Who Needs Amazon or Wal-Mart? China Cuts Out the Middleman
E-Commerce Goes Global—Buying a $52 Jacket From a Shanghai Factory, Direct to My Door
Wal-Mart and Amazon have become America’s main conduits for cheap, mass-produced goods from China’s factory floors. But who needs them anymore?
I am holding in my hands a men’s down jacket with fur trim, sent four days ago direct from a warehouse 67 miles west of Shanghai.
The $52.19 jacket won’t be confused for Prada. The fur appears to be “fur.” It came out of the box smelling like plastic and solvent.
What the jacket represents is far more interesting: It’s the final and direct link between China’s manufacturers and the global consumer. In the same way Chinese companies took over the production of goods, they are now increasingly capable of merchandizing those goods, using the Web and modern freight transport. Bentonville, you are being outsourced to China, too.
This is in part why China’s Alibaba has a $268 billion market capitalization. And it’s whyUnited Parcel Service Inc. recently bought a company called i-parcel, to help U.S. suppliers penetrate the thickets of customs, fraud and language that still exist.
Today UPS estimates that e-commerce is an $850 billion global business, with cross-border representing about $70 billion of that. It expects the segment to grow at seven times the rate of global GDP. “What you see is the tip of the iceberg,” said Steve Brill, UPS’s vice president for business-to-consumer strategy. Smartphones and rising incomes mean “people have visibility of products from around the world.”
“More retailers will have to recognize that if they stay only within their country boundaries, other merchants will compete from outside their country boundaries,” Mr. Brill said.
The jacket came via LightInTheBox , a Beijing company listed on the New York Stock Exchange. Run by Chinese with deep experience in America, the site can shapeshift into 27 different languages, from Arabic to Bahasa to Swedish, and ship goods piecemeal all over the world. For the 12 months ending in September, LightInTheBox sold $349 million of merchandise, a 25% increase from the year earlier. It is still far from profitable, posting significant operating and net losses. Its stock has fallen 23% this year.

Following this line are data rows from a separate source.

(* ===== verification/Catalog.v ===== *)
(** * The catalog and its replicas ([dtg-control/src/catalog.rs])

    The catalog holds the placement of every shard, the lineage of its backend generations and the
    retention pins on them; commands carry the version they expect.  A catalog replica installs
    snapshots of later versions. *)

From S2P Require Import Prelude Text Kernel Encoding Storage Binding Control.
Open Scope Z_scope.

Abbreviation ShardKey := (Z * Z)%type (only parsing).
Abbreviation GenerationKey := (Z * Z * Z)%type (only parsing).

Record LineageEntry := mkLineageEntry {
  le_generation : BackendGeneration;
  le_backend_class_digest : Digest32;
}.
#[export] Instance LineageEntry_eq_dec : EqDecision LineageEntry.
Proof. solve_decision. Defined.

Inductive CatalogCommand :=
| PutPlacement (expected_version : Version) (placement : ShardPlacement)
| PinRetention (expected_version : Version) (graph_id : GraphId) (shard_id : ShardId)
    (generation : BackendGeneration) (pin : RetentionPin)
| UnpinRetention (expected_version : Version) (graph_id : GraphId) (shard_id : ShardId)
    (generation : BackendGeneration) (pin : RetentionPin).

Definition command_expected_version (self : CatalogCommand) : Version :=
  match self with
  | PutPlacement expected_version _ | PinRetention expected_version _ _ _ _
  | UnpinRetention expected_version _ _ _ _ => expected_version
  end.

Record CatalogState := mkCatalog {
  ca_version : Version;
  ca_placements : gmap ShardKey ShardPlacement;
  ca_lineage : gmap ShardKey (list LineageEntry);
  ca_retention_pins : gmap GenerationKey (gset RetentionPin);
}.
#[export] Instance CatalogState_eq_dec : EqDecision CatalogState.
Proof. solve_decision. Defined.

Definition CatalogState_new : CatalogState := mkCatalog 0 ∅ ∅ ∅.

Definition lineage (self : CatalogState) (key : ShardKey) : list LineageEntry :=
  default [] (ca_lineage self !! key).

Definition is_generation_pinned (self : CatalogState) (key : ShardKey)
    (generation : BackendGeneration) : bool :=
  match ca_retention_pins self !! (key, generation) with
  | Some pins => negb (bool_decide (pins = ∅))
  | None => false
  end.

Definition has_generation (self : CatalogState) (key : ShardKey) (generation : BackendGeneration)
    : bool :=
  existsb (λ entry, le_generation entry =? generation) (lineage self key).

(** The loop of [put_placement] over the generations of the placement. *)
Fixpoint extend_lineage (classes : list (BackendGeneration * Digest32)) (lineage : list LineageEntry)
    : result ControlError (list LineageEntry) :=
  match classes with
  | [] => Ok lineage
  | (generation, backend_class_digest) :: classes =>
      match find (λ entry, le_generation entry =? generation) lineage with
      | Some entry =>
          if negb (bool_decide (le_backend_class_digest entry = backend_class_digest))
          then Err LineageConflict
          else extend_lineage classes lineage
      | None => extend_lineage classes (lineage ++ [mkLineageEntry generation backend_class_digest])
      end
  end.

Definition placement_key (placement : ShardPlacement) : ShardKey :=
  (pl_graph_id placement, pl_shard_id placement).

Definition lineage_leb (a b : LineageEntry) : bool := le_generation a <=? le_generation b.

Definition put_placement (self : CatalogState) (placement : ShardPlacement)
    : result ControlError CatalogState :=
  _ ← placement_validate placement;
  let key := placement_key placement in
  let new_classes := generation_classes placement in
  if match ca_placements self !! key with
     | Some previous =>
         existsb (λ generation, bool_decide (new_classes !! generation = None)
                                && is_generation_pinned self key generation)
           (keys (generation_classes previous))
     | None => false
     end
  then Err RetentionPinned
  else
    lineage ← extend_lineage (entries new_classes) (lineage self key);
    Ok (mkCatalog (ca_version self) (<[key := placement]> (ca_placements self))
          (<[key := sort_by lineage_leb lineage]> (ca_lineage self)) (ca_retention_pins self)).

LightInTheBox got its start selling wedding dresses, and it’s now selling about 800 different designs for under $200. It sells 400,000 a year. For wedding dresses, “the manufacture price in China is less than $100, but the store price in the U.S. or Europe was thousands of dollars,” company co-founder and CEO Quji “Alan” Guo said in an interview. “That was a category where there should have been better availability, but it was not there.”
The 1,800-person company has since moved from dresses to other categories, ones in which it can sell what Mr. Guo described as differentiated goods. Think Target, he said, more than Wal-Mart. That means things like my jacket, sold under the bizarre brand name Hanbeidi. It means faucets with LED lights, as well as makeup brushes, wigs, iPhone chargers and crocheted table linens. In essence, it’s the full run of China’s factory floor, some 700,000 separate items in all.
Much of this stuff is available from dozens of sites around the Web. What makes this significant is that the Chinese are selling it directly to consumers now—no Western middleman required.
Today about 60% of LightInTheBox revenue comes from Europe, much of it from countries in bad economic straits. An additional 20% comes from North America. The market with the highest conversion rate? Greenland.
“I don’t need to know anything about the market, but I can serve that market and consumers because we are using a lot of data. We are trying to use data to predict product trends and channel it back to the supply chain,” Mr. Guo said.
For instance, its closeness to suppliers enables it to keep inventory relatively low, taking only the most popular products onto its books. It can get many of its less-popular products from suppliers within 48 hours.
The real change in world markets is how technology is connecting China directly to consumers. The company employs customer representatives in each of the 27 languages. There aren’t a lot of Danish speakers in China, of course. So instead it employs part-time workers from all over the world, training them over the Web, and then getting them to use the Web to make calls and do email.
So it was after 9 p.m. when I got a call from a Chinese LightInTheBox sales rep named Sasha direct to my cellphone from a California area code. She wanted to know if I was satisfied with my order. It was the kind of thing J. Crew would never do, and it felt creepy, and perhaps a breach of U.S. do-not-call laws. Mr. Guo said later that he would study the appropriateness of the calls.
Still, there was something out-of-body about the whole thing—dealing directly with a company in China, so long just an anonymous supplier. “I would guess 10 years from now, buying from anywhere in the world will be a very natural thing. There will be a generation of consumers that won’t feel the boundaries of shopping at all,” Mr. Guo said.
Who knows whether LightInTheBox will be a lasting competitor. It doesn’t matter. Looking at my coat, bedecked in Chinese labels, we do know the future of retail: It will be a global war of all against all.